Saved entries:
Lemma holds_same hist v v' : map (map applied_file) (files_ v') = map (map applied_file) (files_ v) -> holds ucmp hist v -> holds ucmp hist v'.
Proof.
  intros E [Hlen H]. split; [by apply (f_equal length) in E; rewrite !length_map in E; congruence|]. intros level Hl. destruct (H level Hl) as (Hk & Ho & Hm).
  assert (map applied_file (level_files v' level) = map applied_file (level_files v level)) as El.
  { unfold level_files. rewrite <-!(map_nth (map applied_file)). cbn [map]. by rewrite E. }
  destruct (applied_ordered ucmp _ Hk Ho) as [Hk' Ho']. rewrite <-El in Hk', Ho'. rewrite Forall_map in Hk'. split; [done|]. split; [|by rewrite El].
  clear -Ho'. induction (level_files v' level) as [|f l IH]; [constructor|]. apply StronglySorted_inv in Ho' as [Ho' Hall]. constructor; [by apply IH|]. by apply (proj1 (Forall_map _ _ _)) in Hall.
Qed.

Lemma current_update v vs : current (update_current v vs) = v.
Proof. destruct vs as [n m s g p d l i c]. unfold current, current_live, update_current, set_versions. cbn [VersionSet.vs_versions]. by rewrite last_snoc. Qed.

Lemma current_AppendVersion v vs : current (AppendVersion v vs) = v.
Proof. unfold AppendVersion. destruct (if decide _ then _ else _) as [n m s g p d l i c]. unfold current, current_live. cbn [vs_versions]. by rewrite last_snoc. Qed.

Lemma AppendVersion_fields v vs :
  exists l i, AppendVersion v vs = MkVersionSet (vs_next_file_number vs) (vs_manifest_file_number vs) (vs_last_sequence vs) (vs_log_number vs) (vs_prev_log_number vs)
    (vs_descriptor_log vs) l i (vs_compact_pointer vs).
Proof. destruct vs as [n m s g p d l i c]. unfold AppendVersion. case_decide; by eexists _, _. Qed.

Lemma MarkFileNumberUsed_fields number vs :
  vs_descriptor_log (MarkFileNumberUsed number vs) = vs_descriptor_log vs /\ vs_compact_pointer (MarkFileNumberUsed number vs) = vs_compact_pointer vs.
Proof. unfold MarkFileNumberUsed. destruct vs. by destruct (_ <=? _). Qed.

Lemma current_set_numbers n m s g p vs : current (set_numbers n m s g p vs) = current vs.
Proof. by destruct vs. Qed.
Lemma reachable_not_descriptor used vs e fname n type :
  reachable used vs e -> named dbname fname n type -> type <> kCurrentFile -> type <> kTempFile -> type <> kDescriptorFile -> ~ descriptor_file dbname vs fname.
Proof.
  intros Hr Ht Hnc Hnt Hnd. destruct (reachable_state _ _ _ _ _ _ Hname _ _ _ Hr) as (_ & _ & _ & Hm & _ & k & Hk & _ & Hd).
  intros [E|[E|[E|(w & E)]]].
  - rewrite E in Ht. by destruct (named_inj _ _ _ _ _ _ Ht (named_current dbname)).
  - rewrite E in Ht. by destruct (named_inj _ _ _ _ _ _ Ht (named_temp dbname _ Hm)).
  - rewrite E in Ht. by destruct (named_inj _ _ _ _ _ _ Ht (named_descriptor dbname _ Hm)).
  - destruct (Hd _ _ E) as [E' _]. rewrite E' in Ht. by destruct (named_inj _ _ _ _ _ _ Ht (named_descriptor dbname _ Hk)).
Qed.

(** Writing a table leaves the descriptor alone. *)
Lemma other_descriptor used vs e e' fname n type :
  reachable used vs e -> named dbname fname n type -> type <> kCurrentFile -> type <> kDescriptorFile -> env_faults e' = [] ->
  (forall f, f <> fname -> env_files e' !! f = env_files e !! f) -> same_descriptor dbname e e'.
Proof.
  intros Hr Ht Hnc Hnd Hf He. destruct (reachable_state _ _ _ _ _ _ Hname _ _ _ Hr) as (_ & _ & _ & _ & _ & k & Hk & Hc & _). split; [done|]. split.
  - apply He. intros E. rewrite <-E in Ht. by destruct (named_inj _ _ _ _ _ _ Ht (named_current dbname)).
  - intros name Ename. rewrite Hc in Ename. injection Ename as Ename. apply (app_inj_tail (lit "MANIFEST-" ++ decimal06 k) name) in Ename as [<- _]. apply He. intros E.
    destruct (DescriptorFileName_parts dbname k Hk) as (Ed & _). change (dbname ++ lit "/" ++ lit "MANIFEST-" ++ decimal06 k) with (dbname ++ x2f :: lit "MANIFEST-" ++ decimal06 k) in E.
    rewrite <-Ed in E. rewrite <-E in Ht. by destruct (named_inj _ _ _ _ _ _ Ht (named_descriptor dbname k Hk)).
Qed.

Lemma reachable_other used vs e e' fname n type :
  reachable used vs e -> named dbname fname n type -> type <> kCurrentFile -> type <> kDescriptorFile -> env_faults e' = [] ->
  (forall f, f <> fname -> env_files e' !! f = env_files e !! f) -> reachable used vs e'.
Proof. intros Hr Ht Hnc Hnd Hf He. apply (reach_files _ _ _ _ _ _ _ _ e e' Hr). by apply (other_descriptor used vs e e' fname n type). Qed.

Lemma reachable_table used vs e e' n bytes :
  reachable used vs e -> is_u64 n -> env_faults e' = [] -> env_files e' = <[TableFileName dbname n := bytes]> (env_files e) -> reachable used vs e'.
Proof.
  intros Hr Hn Hf He. apply (reachable_other used vs e e' _ n kTableFile Hr (named_table dbname n Hn)); [done|done|done|]. intros f Hne. rewrite He. by apply lookup_insert_ne.
Qed.

(** So does the removal of the obsolete files, once the descriptor is open. *)
Lemma removed_descriptor used st tc :
  reachable used (db_versions st) (tc_env (db_table_cache st)) -> vs_descriptor_log (db_versions st) <> None -> env_faults (tc_env tc) = [] ->
  (forall fname, needed dbname st fname -> env_files (tc_env tc) !! fname = env_files (tc_env (db_table_cache st)) !! fname) -> same_descriptor dbname (tc_env (db_table_cache st)) (tc_env tc).
Proof.
  intros Hr Hd Hf Hneed. destruct (reachable_state _ _ _ _ _ _ Hname _ _ _ Hr) as (_ & _ & _ & _ & _ & k & Hk & Hc & Hdesc).
  split; [done|]. split; [apply Hneed, needed_current|]. intros name Ename. rewrite Hc in Ename. injection Ename as Ename. apply (app_inj_tail (lit "MANIFEST-" ++ decimal06 k) name) in Ename as [<- _].
  destruct (DescriptorFileName_parts dbname k Hk) as (Ed & _). change (dbname ++ lit "/" ++ lit "MANIFEST-" ++ decimal06 k) with (dbname ++ x2f :: lit "MANIFEST-" ++ decimal06 k).
  rewrite <-Ed. apply Hneed, needed_descriptor; [done|]. destruct (vs_descriptor_log (db_versions st)) as [[fname w]|] eqn:E; [|done]. destruct (Hdesc _ _ eq_refl) as [_ ->]. lia.
Qed.

Lemma reachable_removed used st tc :
  reachable used (db_versions st) (tc_env (db_table_cache st)) -> vs_descriptor_log (db_versions st) <> None -> env_faults (tc_env tc) = [] ->
  (forall fname, needed dbname st fname -> env_files (tc_env tc) !! fname = env_files (tc_env (db_table_cache st)) !! fname) -> reachable used (db_versions st) (tc_env tc).
Proof. intros Hr Hd Hf Hneed. apply (reach_files _ _ _ _ _ _ _ _ _ _ Hr). by apply (removed_descriptor used st tc). Qed.

(** ** The logs *)

Abbreviation recorded_sequence := (recorded_sequence ucmp cmp_name extend dbname max_file_size reuse_logs).

(** The logs from a number on are as they were, and there are no new ones. *)
Definition logs_kept (log : Z) (e e' : EnvState) : Prop :=
  (forall n, is_u64 n -> log <= n -> env_files e' !! LogFileName dbname n = env_files e !! LogFileName dbname n) /\
  (forall fname n, named dbname fname n kLogFile -> is_Some (env_files e' !! fname) -> is_Some (env_files e !! fname)).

→ **EXERCISE DESCRIPTION**
Retype all of the entries shown above, exactly.

→ **EXPECTED ANSWER**
Lemma holds_same hist v v' : map (map applied_file) (files_ v') = map (map applied_file) (files_ v) -> holds ucmp hist v -> holds ucmp hist v'.
Proof.
  intros E [Hlen H]. split; [by apply (f_equal length) in E; rewrite !length_map in E; congruence|]. intros level Hl. destruct (H level Hl) as (Hk & Ho & Hm).
  assert (map applied_file (level_files v' level) = map applied_file (level_files v level)) as El.
  { unfold level_files. rewrite <-!(map_nth (map applied_file)). cbn [map]. by rewrite E. }
  destruct (applied_ordered ucmp _ Hk Ho) as [Hk' Ho']. rewrite <-El in Hk', Ho'. rewrite Forall_map in Hk'. split; [done|]. split; [|by rewrite El].
  clear -Ho'. induction (level_files v' level) as [|f l IH]; [constructor|]. apply StronglySorted_inv in Ho' as [Ho' Hall]. constructor; [by apply IH|]. by apply (proj1 (Forall_map _ _ _)) in Hall.
Qed.

Lemma current_update v vs : current (update_current v vs) = v.
Proof. destruct vs as [n m s g p d l i c]. unfold current, current_live, update_current, set_versions. cbn [VersionSet.vs_versions]. by rewrite last_snoc. Qed.

Lemma current_AppendVersion v vs : current (AppendVersion v vs) = v.
Proof. unfold AppendVersion. destruct (if decide _ then _ else _) as [n m s g p d l i c]. unfold current, current_live. cbn [vs_versions]. by rewrite last_snoc. Qed.

Lemma AppendVersion_fields v vs :
  exists l i, AppendVersion v vs = MkVersionSet (vs_next_file_number vs) (vs_manifest_file_number vs) (vs_last_sequence vs) (vs_log_number vs) (vs_prev_log_number vs)
    (vs_descriptor_log vs) l i (vs_compact_pointer vs).
Proof. destruct vs as [n m s g p d l i c]. unfold AppendVersion. case_decide; by eexists _, _. Qed.

Lemma MarkFileNumberUsed_fields number vs :
  vs_descriptor_log (MarkFileNumberUsed number vs) = vs_descriptor_log vs /\ vs_compact_pointer (MarkFileNumberUsed number vs) = vs_compact_pointer vs.
Proof. unfold MarkFileNumberUsed. destruct vs. by destruct (_ <=? _). Qed.

Lemma current_set_numbers n m s g p vs : current (set_numbers n m s g p vs) = current vs.
Proof. by destruct vs. Qed.
Lemma reachable_not_descriptor used vs e fname n type :
  reachable used vs e -> named dbname fname n type -> type <> kCurrentFile -> type <> kTempFile -> type <> kDescriptorFile -> ~ descriptor_file dbname vs fname.
Proof.
  intros Hr Ht Hnc Hnt Hnd. destruct (reachable_state _ _ _ _ _ _ Hname _ _ _ Hr) as (_ & _ & _ & Hm & _ & k & Hk & _ & Hd).
  intros [E|[E|[E|(w & E)]]].
  - rewrite E in Ht. by destruct (named_inj _ _ _ _ _ _ Ht (named_current dbname)).
  - rewrite E in Ht. by destruct (named_inj _ _ _ _ _ _ Ht (named_temp dbname _ Hm)).
  - rewrite E in Ht. by destruct (named_inj _ _ _ _ _ _ Ht (named_descriptor dbname _ Hm)).
  - destruct (Hd _ _ E) as [E' _]. rewrite E' in Ht. by destruct (named_inj _ _ _ _ _ _ Ht (named_descriptor dbname _ Hk)).
Qed.

(** Writing a table leaves the descriptor alone. *)
Lemma other_descriptor used vs e e' fname n type :
  reachable used vs e -> named dbname fname n type -> type <> kCurrentFile -> type <> kDescriptorFile -> env_faults e' = [] ->
  (forall f, f <> fname -> env_files e' !! f = env_files e !! f) -> same_descriptor dbname e e'.
Proof.
  intros Hr Ht Hnc Hnd Hf He. destruct (reachable_state _ _ _ _ _ _ Hname _ _ _ Hr) as (_ & _ & _ & _ & _ & k & Hk & Hc & _). split; [done|]. split.
  - apply He. intros E. rewrite <-E in Ht. by destruct (named_inj _ _ _ _ _ _ Ht (named_current dbname)).
  - intros name Ename. rewrite Hc in Ename. injection Ename as Ename. apply (app_inj_tail (lit "MANIFEST-" ++ decimal06 k) name) in Ename as [<- _]. apply He. intros E.
    destruct (DescriptorFileName_parts dbname k Hk) as (Ed & _). change (dbname ++ lit "/" ++ lit "MANIFEST-" ++ decimal06 k) with (dbname ++ x2f :: lit "MANIFEST-" ++ decimal06 k) in E.
    rewrite <-Ed in E. rewrite <-E in Ht. by destruct (named_inj _ _ _ _ _ _ Ht (named_descriptor dbname k Hk)).
Qed.

Lemma reachable_other used vs e e' fname n type :
  reachable used vs e -> named dbname fname n type -> type <> kCurrentFile -> type <> kDescriptorFile -> env_faults e' = [] ->
  (forall f, f <> fname -> env_files e' !! f = env_files e !! f) -> reachable used vs e'.
Proof. intros Hr Ht Hnc Hnd Hf He. apply (reach_files _ _ _ _ _ _ _ _ e e' Hr). by apply (other_descriptor used vs e e' fname n type). Qed.

Lemma reachable_table used vs e e' n bytes :
  reachable used vs e -> is_u64 n -> env_faults e' = [] -> env_files e' = <[TableFileName dbname n := bytes]> (env_files e) -> reachable used vs e'.
Proof.
  intros Hr Hn Hf He. apply (reachable_other used vs e e' _ n kTableFile Hr (named_table dbname n Hn)); [done|done|done|]. intros f Hne. rewrite He. by apply lookup_insert_ne.
Qed.

(** So does the removal of the obsolete files, once the descriptor is open. *)
Lemma removed_descriptor used st tc :
  reachable used (db_versions st) (tc_env (db_table_cache st)) -> vs_descriptor_log (db_versions st) <> None -> env_faults (tc_env tc) = [] ->
  (forall fname, needed dbname st fname -> env_files (tc_env tc) !! fname = env_files (tc_env (db_table_cache st)) !! fname) -> same_descriptor dbname (tc_env (db_table_cache st)) (tc_env tc).
Proof.
  intros Hr Hd Hf Hneed. destruct (reachable_state _ _ _ _ _ _ Hname _ _ _ Hr) as (_ & _ & _ & _ & _ & k & Hk & Hc & Hdesc).
  split; [done|]. split; [apply Hneed, needed_current|]. intros name Ename. rewrite Hc in Ename. injection Ename as Ename. apply (app_inj_tail (lit "MANIFEST-" ++ decimal06 k) name) in Ename as [<- _].
  destruct (DescriptorFileName_parts dbname k Hk) as (Ed & _). change (dbname ++ lit "/" ++ lit "MANIFEST-" ++ decimal06 k) with (dbname ++ x2f :: lit "MANIFEST-" ++ decimal06 k).
  rewrite <-Ed. apply Hneed, needed_descriptor; [done|]. destruct (vs_descriptor_log (db_versions st)) as [[fname w]|] eqn:E; [|done]. destruct (Hdesc _ _ eq_refl) as [_ ->]. lia.
Qed.

Lemma reachable_removed used st tc :
  reachable used (db_versions st) (tc_env (db_table_cache st)) -> vs_descriptor_log (db_versions st) <> None -> env_faults (tc_env tc) = [] ->
  (forall fname, needed dbname st fname -> env_files (tc_env tc) !! fname = env_files (tc_env (db_table_cache st)) !! fname) -> reachable used (db_versions st) (tc_env tc).
Proof. intros Hr Hd Hf Hneed. apply (reach_files _ _ _ _ _ _ _ _ _ _ Hr). by apply (removed_descriptor used st tc). Qed.

(** ** The logs *)

Abbreviation recorded_sequence := (recorded_sequence ucmp cmp_name extend dbname max_file_size reuse_logs).

(** The logs from a number on are as they were, and there are no new ones. *)
Definition logs_kept (log : Z) (e e' : EnvState) : Prop :=
  (forall n, is_u64 n -> log <= n -> env_files e' !! LogFileName dbname n = env_files e !! LogFileName dbname n) /\
  (forall fname n, named dbname fname n kLogFile -> is_Some (env_files e' !! fname) -> is_Some (env_files e !! fname)).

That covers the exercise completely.